### Supplied material ###
(** The globals and the world after an initialisation that succeeds. *)
Lemma module_init_Ok w :
  returned (module_init w) = Ok tt ->
  exists df a, fetch_data_from_db (store w) = Ok df /\
    globals_after (module_init w)
    = {| algo := Some a; data := Some df; movie_info := Some (movie_info_of df);
         rating_matrix := Some (pivot_table df);
         movie_genres_cache := fill_cache (movie_info_of df) ∅ |} /\
    recommender_pkl (world_after (module_init w)) = Pickled a /\
    store (world_after (module_init w)) = store w.
Proof.
  unfold module_init. cbv zeta.
  destruct (returned (load_data w initial_globals)) as [d|e] eqn:Hld; [|done].
  apply load_data_ready_dataset in Hld as (df & -> & Hfetch & ->).
  unfold load_model, retrain_and_assign.
  assert (forall g0,
    g0 = set_dataset (set_cache initial_globals
           (fill_cache (movie_info_of df) (movie_genres_cache initial_globals)))
           (df, movie_info_of df, pivot_table df) ->
    forall a, returned (retrain_model w g0) = Ok a ->
    set_algo (globals_after (retrain_model w g0)) (Some a)
    = {| algo := Some a; data := Some df; movie_info := Some (movie_info_of df);
         rating_matrix := Some (pivot_table df);
         movie_genres_cache := fill_cache (movie_info_of df) ∅ |} /\
    recommender_pkl (world_after (retrain_model w g0)) = Pickled a /\
    store (world_after (retrain_model w g0)) = store w) as Hretrain.
  { intros g0 -> a Hr.
    destruct (retrain_model_Ok_world _ _ _ Hr) as (-> & _ & _).
    destruct (retrain_model_Ok _ _ _ Hr) as (df' & Hfetch' & _ & ->).
    rewrite Hfetch in Hfetch'. injection Hfetch' as <-.
    simpl. by rewrite fill_cache_idem. }
  destruct (recommender_pkl w) as [| |a] eqn:Hpkl; simpl.
  - destruct (returned (retrain_model w _)) as [a|e] eqn:Hr; [|done]. intros _.
    exists df, a. split; [done|]. simpl. by apply Hretrain.
  - destruct (returned (retrain_model w _)) as [a|e] eqn:Hr; [|done]. intros _.
    exists df, a. split; [done|]. simpl. by apply Hretrain.
  - intros _. exists df, a. done.
Qed.

End Lifecycle.


(** X14: a restart reproduces the state.  After an initialisation that
    succeeded, initialising again in the world it left behind (same store,
    the pickle file it wrote or found) succeeds and gives the same
    globals. *)
Theorem restart_reproduces_globals {lib : Surprise} (w : World) :
  returned (module_init w) = Ok tt ->
  returned (module_init (world_after (module_init w))) = Ok tt /\
  globals_after (module_init (world_after (module_init w)))
  = globals_after (module_init w).
Proof.
  intros Hok.
  destruct (module_init_Ok w Hok) as (df & a & Hfetch & -> & Hpkl & Hstore).
  set (w' := world_after (module_init w)) in *.
  unfold module_init, load_data, load_model. rewrite Hstore, Hfetch, Hpkl. done.
Qed.

(** X15: retraining twice on an unchanged store.  After a retrain that
    returned, a second retrain in the world it left behind returns the
    same model and leaves the same globals and the same pickle file. *)
Theorem retrain_twice_same_model {lib : Surprise} (w : World) (g : Globals) (a : KNNBasic) :
  returned (retrain_model w g) = Ok a ->
  returned (retrain_model (world_after (retrain_model w g))
                          (globals_after (retrain_model w g))) = Ok a /\
  globals_after (retrain_model (world_after (retrain_model w g))
                               (globals_after (retrain_model w g)))
  = globals_after (retrain_model w g) /\
  world_after (retrain_model (world_after (retrain_model w g))
                             (globals_after (retrain_model w g)))
  = world_after (retrain_model w g).
Proof.
  intros Hr.
  destruct (retrain_model_Ok_world _ _ _ Hr) as (-> & Hdisk & df & s & Hfetch & Hs & ->).
  destruct (retrain_model_Ok _ _ _ Hr) as (df' & Hfetch' & _ & ->).
  rewrite Hfetch in Hfetch'. injection Hfetch' as <-.
  unfold retrain_model, load_data. simpl. rewrite Hfetch. simpl.
  rewrite Hs, Hdisk. simpl. rewrite fill_cache_idem. done.
Qed.

(** X16: the genre cache is never cleared.  A retrain, whatever its
    outcome, keeps an entry for every movie that had one, and the entry of
    a movie that is not in the new feed is left as it was. *)
Theorem retrain_keeps_cache_entries {lib : Surprise} (w : World) (g : Globals) (m : Z) :
  (is_Some (movie_genres_cache g !! m) ->
   is_Some (movie_genres_cache (globals_after (retrain_model w g)) !! m)) /\
  (forall db, store w = Some db ->
     (forall row, In row (query db) -> movie_id row <> m) ->
     movie_genres_cache (globals_after (retrain_model w g)) !! m
     = movie_genres_cache g !! m).
Proof.
  assert (movie_genres_cache (globals_after (retrain_model w g))
          = match store w with
            | Some db => fill_cache (movie_info_of (query db)) (movie_genres_cache g)
            | None => movie_genres_cache g
            end) as ->.
  { unfold retrain_model, load_data.
    destruct (store w) as [db|]; simpl; [|done].
    destruct (compute_similarities _); [destruct (disk w)|]; done. }
  split.
  - destruct (store w) as [db|]; [|done].
    rewrite fill_cache_lookup. destruct (movie_info_of (query db) !! m); [by eexists|done].
  - intros db -> Hno. rewrite fill_cache_lookup.
    destruct (movie_info_of (query db) !! m) as [info|] eqn:Hinfo; [|done].
    apply movie_info_of_lookup in Hinfo as (row & Hrow & Hm & _).
    by destruct (Hno row Hrow).
Qed.

(** ** The bulk loader *)

Section InsertAll.
Context {A : Type} (key_eq : A -> A -> bool).

Lemma insert_all_incl (xs table : list A) (y : A) :
  In y table -> In y (insert_all key_eq xs table).
Proof.
  unfold insert_all. revert table.
  induction xs as [|x xs IH]; simpl; intros table Hy; [done|].
  apply IH. unfold insert_do_nothing.
  destruct (existsb (key_eq x) table); [done|]. apply in_or_app. by left.
Qed.

Lemma insert_all_covered_id (xs table : list A) :
  (forall x, In x xs -> existsb (key_eq x) table = true) ->
  insert_all key_eq xs table = table.
Proof.
  unfold insert_all. induction xs as [|x xs IH]; simpl; intros Hc; [done|].
  unfold insert_do_nothing at 2. rewrite (Hc x) by (by left).
  apply IH. intros y Hy. apply Hc. by right.
Qed.

Lemma insert_all_covers (xs table : list A) :
  (forall x, key_eq x x = true) ->
  forall x, In x xs -> existsb (key_eq x) (insert_all key_eq xs table) = true.
Proof.
  intros Hrefl. unfold insert_all. revert table.
  induction xs as [|y xs IH]; simpl; intros table x Hx; [done|].
  destruct Hx as [->|Hx]; [|by apply IH].
  apply existsb_exists.
  assert (exists z, In z (insert_do_nothing key_eq x table) /\ key_eq x z = true)
    as (z & Hz & Hk).
  { unfold insert_do_nothing. destruct (existsb (key_eq x) table) eqn:He.
    - by apply existsb_exists in He.
    - exists x. split; [|done]. apply in_or_app. right. by left. }
  exists z. split; [|done]. by apply (insert_all_incl xs).
Qed.

Lemma insert_all_idem (xs table : list A) :
  (forall x, key_eq x x = true) ->
  insert_all key_eq xs (insert_all key_eq xs table) = insert_all key_eq xs table.
Proof. intros Hrefl. apply insert_all_covered_id. by apply insert_all_covers. Qed.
###
» Task item
When you reach the line in the material above that holds "(df, movie_info_of df, pivot_table", begin reproducing lines exactly, and stop after the line that holds "intros Hok.".

» Answer to this exercise
           (df, movie_info_of df, pivot_table df) ->
    forall a, returned (retrain_model w g0) = Ok a ->
    set_algo (globals_after (retrain_model w g0)) (Some a)
    = {| algo := Some a; data := Some df; movie_info := Some (movie_info_of df);
         rating_matrix := Some (pivot_table df);
         movie_genres_cache := fill_cache (movie_info_of df) ∅ |} /\
    recommender_pkl (world_after (retrain_model w g0)) = Pickled a /\
    store (world_after (retrain_model w g0)) = store w) as Hretrain.
  { intros g0 -> a Hr.
    destruct (retrain_model_Ok_world _ _ _ Hr) as (-> & _ & _).
    destruct (retrain_model_Ok _ _ _ Hr) as (df' & Hfetch' & _ & ->).
    rewrite Hfetch in Hfetch'. injection Hfetch' as <-.
    simpl. by rewrite fill_cache_idem. }
  destruct (recommender_pkl w) as [| |a] eqn:Hpkl; simpl.
  - destruct (returned (retrain_model w _)) as [a|e] eqn:Hr; [|done]. intros _.
    exists df, a. split; [done|]. simpl. by apply Hretrain.
  - destruct (returned (retrain_model w _)) as [a|e] eqn:Hr; [|done]. intros _.
    exists df, a. split; [done|]. simpl. by apply Hretrain.
  - intros _. exists df, a. done.
Qed.

End Lifecycle.


(** X14: a restart reproduces the state.  After an initialisation that
    succeeded, initialising again in the world it left behind (same store,
    the pickle file it wrote or found) succeeds and gives the same
    globals. *)
Theorem restart_reproduces_globals {lib : Surprise} (w : World) :
  returned (module_init w) = Ok tt ->
  returned (module_init (world_after (module_init w))) = Ok tt /\
  globals_after (module_init (world_after (module_init w)))
  = globals_after (module_init w).
Proof.
  intros Hok.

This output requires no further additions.